2. Entitlement. Pain is the great equalizer. In the hospital waiting room, everyone seems to be on equal (albeit it shaky) footing. That’s because all of us live in a world broken by sin, and because we do, none of us are immune from the effects. But when you suffer and suffer greatly, there is sometimes a temptation to think that you have “paid your dues.” You’ve done your time in the prison of pain, and because you have, God owes you some measure of peace and comfort. In a perverted kind of way, your pain becomes your pride, proof of the fact that you have been tested and tried. Having earned that badge, you are now entitled to live above such things.

3. Comparison. Suffering is relative. A scraped knee isn’t going to mean the same thing to a 35-year-old man as it does to a 5-year-old boy; that’s because that man has been though a lot more life than that boy has. That doesn’t mean, however, that a father can’t stoop low and sympathize with a boy. And yet sometimes the ugliness of comparison rears its head even in the midst of our suffering. We walk through a season of pain and then must battle the temptation to look at what others might be going through and compare their struggle to our own. We look with contempt on the suffering of others, bolstered by a sense of our own superiority because, ironically, of something that we did not control and something that caused us so much grief.

How, then, can we recognize these pitfalls and do the thing that none of us wants to do, but all of us will have the opportunity to do, and suffer in a God-glorifying and honorable way? I’m sure there are 3 or 4 good steps to doing so, but mostly, we can look to Jesus.
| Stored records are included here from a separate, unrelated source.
(** * XLA compile contexts (tensorflow/python/compiler/xla/xla.py)

    A shallow embedding of the graph-construction pass of [xla.py]: the
    arity checker, the captured-object cell, the [XLACompileContext]
    methods ([AddValue], [AddOp], [_RemoveExternalControlEdges]), the two
    output normalisers and the compile driver, followed by the properties
    proved about them.

    Python objects that are shared and mutated (the operations of the
    graph, the chain of control-flow contexts, process-wide flags) live in
    an explicit state that every effectful function threads; an exception
    leaves the state as it was when it was raised. *)

From stdpp Require Import strings gmap stringmap pretty list.

Open Scope string_scope.
Open Scope list_scope.
Open Scope nat_scope.

Set Warnings "-register-all".

(** ** Host values *)

(** A graph value ([ops.Tensor]).  [t_op] names the producing operation.
    The source compares tensors with [!=], which for these objects is
    identity; a tensor object is determined by its fields, so identity is
    equality of records. *)
Record Tensor := mkTensor {
  t_name : string;
  t_op : string;
  t_is_ref_dtype : bool;
  t_device : string
}.

#[global] Instance Tensor_eq_dec : EqDecision Tensor.
Proof. solve_decision. Defined.

(** The Python values that reach this module as [inputs], as results of
    the user computation, or as captured objects.  Operations are referred
    to by name: the graph store owns them.  A [PyDict] lists its entries in
    the order [nest] visits them (sorted by key).  [PyObject] stands for
    any other object (a function, an instance of a user class). *)
Inductive PyVal :=
| PyNone
| PyInt (z : Z)
| PyStr (s : string)
| PyList (l : list PyVal)
| PyTuple (l : list PyVal)
| PyDict (d : list (string * PyVal))
| PyTensor (t : Tensor)
| PyOperation (o : string)
| PyObject (id : nat).

(** Exceptions, by class, with their message.  [LookupError] is what the
    model answers when a name refers to no operation of the store or a
    method runs without a receiver; Python references cannot dangle, so no
    run of the source ends that way. *)
Inductive Exn :=
| TypeError (msg : string)
| ValueError (msg : string)
| NotImplementedError (msg : string)
| RuntimeError (msg : string)
| LookupError (msg : string)
| UserError (msg : string).

(** [str(e)] *)
Definition exn_message (e : Exn) : string :=
  match e with
  | TypeError m | ValueError m | NotImplementedError m
  | RuntimeError m | LookupError m | UserError m => m
  end.

(** [bool(v)].  A graph tensor refuses to be used as a Python bool; an
    object without a length is true. *)
Definition truthy (v : PyVal) : Exn + bool :=
  match v with
  | PyNone => inr false
  | PyInt z => inr (negb (z =? 0)%Z)
  | PyStr s => inr (negb (String.eqb s ""))
  | PyList l | PyTuple l => inr (negb (Nat.eqb (length l) 0))
  | PyDict d => inr (negb (Nat.eqb (length d) 0))
  | PyTensor _ =>
      inl (TypeError "Using a `tf.Tensor` as a Python `bool` is not allowed.")
  | PyOperation _ => inr true
  | PyObject _ => inr true
  end.

(** [isinstance(v, collections.Sequence)]: lists, tuples and strings. *)
Definition is_Sequence (v : PyVal) : bool :=
  match v with
  | PyList _ | PyTuple _ | PyStr _ => true
  | _ => false
  end.

Definition is_dict (v : PyVal) : bool :=
  match v with
  | PyDict _ => true
  | _ => false
  end.

(** ** check_function_argument_count *)

Module Arity.

(** What [tf_inspect.getargspec(func)] reports about [func]. *)
Record ArgSpec := mkArgSpec {
  args : list string;
  varargs : option string;
  defaults : option (list PyVal)
}.

Record InfeedQueue := mkInfeedQueue {
  number_of_tuple_elements : Z
}.

Definition format_error (complaint : string) (quantity : Z) : string :=
  complaint +:+ " " +:+ pretty quantity +:+ " argument"
    +:+ (if (quantity =? 1)%Z then "" else "s").

Definition num_args_supplied
    (input_arity : Z) (infeed_queue : option InfeedQueue) : Z :=
  match infeed_queue with
  | Some q => (input_arity + number_of_tuple_elements q)%Z
  | None => input_arity
  end.

Definition num_func_args (arg_spec : ArgSpec) : Z :=
  Z.of_nat (length (args arg_spec)).

Definition num_func_defaults (arg_spec : ArgSpec) : Z :=
  match defaults arg_spec with
  | None => 0%Z
  | Some ds => Z.of_nat (length ds)
  end.

Definition min_func_args (arg_spec : ArgSpec) : Z :=
  (num_func_args arg_spec - num_func_defaults arg_spec)%Z.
Jesus, who suffered more than all, and yet even with the knowledge of His own suffering wept at the tomb of His friend. Jesus who emptied Himself and befriended and had compassion on the dregs even when He was the only truly superior One. Jesus who did not compare the suffering of His cross to the suffering of others but instead willingly took it upon Himself for the sake of others. We can look to Jesus and see a Savior who did it the good and right way, and we can be humbled under the weight of His sacrifice and emboldened to feel deeply for others in light of His compassion.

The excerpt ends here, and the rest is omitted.